### Available data

(** * Ringtone editor: offline rendering and WAV / MP3 export

    A shallow embedding of the audio core of the editor:

    - [src/services/audioUtils.ts]: [writeString], [interleave], [encodeWAV],
      [floatTo16BitPCM], [writeFloat32], [audioBufferToWav], [audioBufferToMp3];
    - [src/components/WaveformEditor.tsx]: [processAudioRegion],
      [handleDownload] and the [tick] closure of [handlePreviewEffect];

    and, further down, of what surrounds it: the effect controls, the
    selection box with its drag handlers and [updateRegionDOM], the preview
    player ([stopPreview], [handlePreviewEffect], [onended]), the counters
    and screens of [App.tsx] and [processFile] of the uploader.

    Number model.  Sample data lives in [Float32Array]s: a sample is a finite
    dyadic rational, an infinity or NaN, modelled by [JS.Number] over [Q].
    Clamping to [-1, 1] and scaling by 32768, 32767 or 32767.5 is exact in
    double precision on such values, so the rational model of the two
    quantisers is exact.  The arithmetic of [processAudioRegion] involves
    [Math.pow]; there doubles are idealised as real numbers ([R]). *)

From Stdlib Require Import ZArith QArith Qround Reals Psatz String Ascii List.
From Stdlib.Strings Require Import Byte.
From Equations Require Import Equations.
From stdpp Require Import base list.
Import ListNotations.

Local Open Scope Z_scope.

(* ===================================================================== *)
(** ** JavaScript values, exceptions and integer conversions              *)
(* ===================================================================== *)

Module JS.

(** The exceptions the modelled code and the platform calls it makes can
    raise. *)
Inductive Error : Type :=
| RangeError
| IndexSizeError
| NotSupportedError
| GenericError (message : string).

(** A computation either returns or throws. *)
Inductive Completion (A : Type) : Type :=
| Return (a : A)
| Throw (e : Error).
Arguments Return {A} a.
Arguments Throw {A} e.

Definition bind {A B : Type} (m : Completion A) (k : A -> Completion B)
  : Completion B :=
  match m with
  | Return a => k a
  | Throw e => Throw e
  end.

(** A number held in a [Float32Array], or the result of arithmetic on one. *)
Inductive Number : Type :=
| Finite (q : Q)
| PosInfinity
| NegInfinity
| NaN.

Definition Qltb (p q : Q) : bool := negb (Qle_bool q p).

(** [Math.min(a, b)] and [Math.max(a, b)]: NaN is contagious. *)
Definition Math_min (a b : Number) : Number :=
  match a, b with
  | NaN, _ | _, NaN => NaN
  | NegInfinity, _ | _, NegInfinity => NegInfinity
  | PosInfinity, x | x, PosInfinity => x
  | Finite p, Finite q => if Qle_bool p q then Finite p else Finite q
  end.

Definition Math_max (a b : Number) : Number :=
  match a, b with
  | NaN, _ | _, NaN => NaN
  | PosInfinity, _ | _, PosInfinity => PosInfinity
  | NegInfinity, x | x, NegInfinity => x
  | Finite p, Finite q => if Qle_bool p q then Finite q else Finite p
  end.

(** [a < b]: false as soon as one side is NaN. *)
Definition lessThan (a b : Number) : bool :=
  match a, b with
  | NaN, _ | _, NaN => false
  | Finite p, Finite q => Qltb p q
  | NegInfinity, NegInfinity => false
  | NegInfinity, _ => true
  | _, PosInfinity => match a with PosInfinity => false | _ => true end
  | _, _ => false
  end.

Definition signed_infinity (negative : bool) : Number :=
  if negative then NegInfinity else PosInfinity.

(** [a * b]; an infinity times zero is NaN. *)
Definition multiply (a b : Number) : Number :=
  match a, b with
  | NaN, _ | _, NaN => NaN
  | Finite p, Finite q => Finite (p * q)
  | Finite p, PosInfinity | PosInfinity, Finite p =>
      if Qeq_bool p 0 then NaN else signed_infinity (Qltb p 0)
  | Finite p, NegInfinity | NegInfinity, Finite p =>
      if Qeq_bool p 0 then NaN else signed_infinity (negb (Qltb p 0))
  | PosInfinity, PosInfinity | NegInfinity, NegInfinity => PosInfinity
  | PosInfinity, NegInfinity | NegInfinity, PosInfinity => NegInfinity
  end.

(** Truncation toward zero of a rational. *)
Definition truncate (q : Q) : Z :=
  if Qle_bool 0 q then Qfloor q else Qceiling q.

(** The integer part used by every [ToIntN] / [ToUintN] conversion: NaN
    and the infinities convert to 0. *)
Definition ToIntegerOrZero (n : Number) : Z :=
  match n with
  | Finite q => truncate q
  | _ => 0
  end.

Definition ToUint8 (z : Z) : Z := z mod 256.
Definition ToUint16 (z : Z) : Z := z mod 65536.
Definition ToUint32 (z : Z) : Z := z mod 4294967296.

(** [ToInt16]: truncate, reduce modulo 2^16, reinterpret as signed. *)
Definition ToInt16 (n : Number) : Z :=
  let int16bit := ToIntegerOrZero n mod 65536 in
  if 32768 <=? int16bit then int16bit - 65536 else int16bit.

End JS.

Import JS.

#[global] Instance Completion_bind : MBind Completion :=
  fun A B k m => JS.bind m k.
#[global] Instance Completion_ret : MRet Completion := @JS.Return.

(* ===================================================================== *)
(** ** [ArrayBuffer] / [DataView]                                         *)
(* ===================================================================== *)

Module DataView.

(** A view over a whole [ArrayBuffer]: its bytes, in address order. *)
Definition t : Type := list byte.

Definition byte_of_Z (z : Z) : byte :=
  match Byte.of_N (Z.to_N (z mod 256)) with
  | Some b => b
  | None => x00
  end.

Definition Z_of_byte (b : byte) : Z := Z.of_N (Byte.to_N b).

(** [new ArrayBuffer(n)]: [n] zero bytes. *)
Definition alloc (byteLength : nat) : t := replicate byteLength x00.

(** The [n] low-order bytes of [z], least significant first. *)
Fixpoint le_bytes (n : nat) (z : Z) : list byte :=
  match n with
  | O => []
  | S n' => byte_of_Z z :: le_bytes n' (z / 256)
  end.

Definition ordered (littleEndian : bool) (bs : list byte) : list byte :=
  if littleEndian then bs else rev bs.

### Exercise details
Out of the material above, output word for word the line with "(** [Math.min(a, b)]", the line with "if Qeq_bool p 0 then NaN else signed_infinity (Qltb", and all lines between them, with nothing else.

### Result for this exercise
(** [Math.min(a, b)] and [Math.max(a, b)]: NaN is contagious. *)
Definition Math_min (a b : Number) : Number :=
  match a, b with
  | NaN, _ | _, NaN => NaN
  | NegInfinity, _ | _, NegInfinity => NegInfinity
  | PosInfinity, x | x, PosInfinity => x
  | Finite p, Finite q => if Qle_bool p q then Finite p else Finite q
  end.

Definition Math_max (a b : Number) : Number :=
  match a, b with
  | NaN, _ | _, NaN => NaN
  | PosInfinity, _ | _, PosInfinity => PosInfinity
  | NegInfinity, x | x, NegInfinity => x
  | Finite p, Finite q => if Qle_bool p q then Finite q else Finite p
  end.

(** [a < b]: false as soon as one side is NaN. *)
Definition lessThan (a b : Number) : bool :=
  match a, b with
  | NaN, _ | _, NaN => false
  | Finite p, Finite q => Qltb p q
  | NegInfinity, NegInfinity => false
  | NegInfinity, _ => true
  | _, PosInfinity => match a with PosInfinity => false | _ => true end
  | _, _ => false
  end.

Definition signed_infinity (negative : bool) : Number :=
  if negative then NegInfinity else PosInfinity.

(** [a * b]; an infinity times zero is NaN. *)
Definition multiply (a b : Number) : Number :=
  match a, b with
  | NaN, _ | _, NaN => NaN
  | Finite p, Finite q => Finite (p * q)
  | Finite p, PosInfinity | PosInfinity, Finite p =>
      if Qeq_bool p 0 then NaN else signed_infinity (Qltb p 0)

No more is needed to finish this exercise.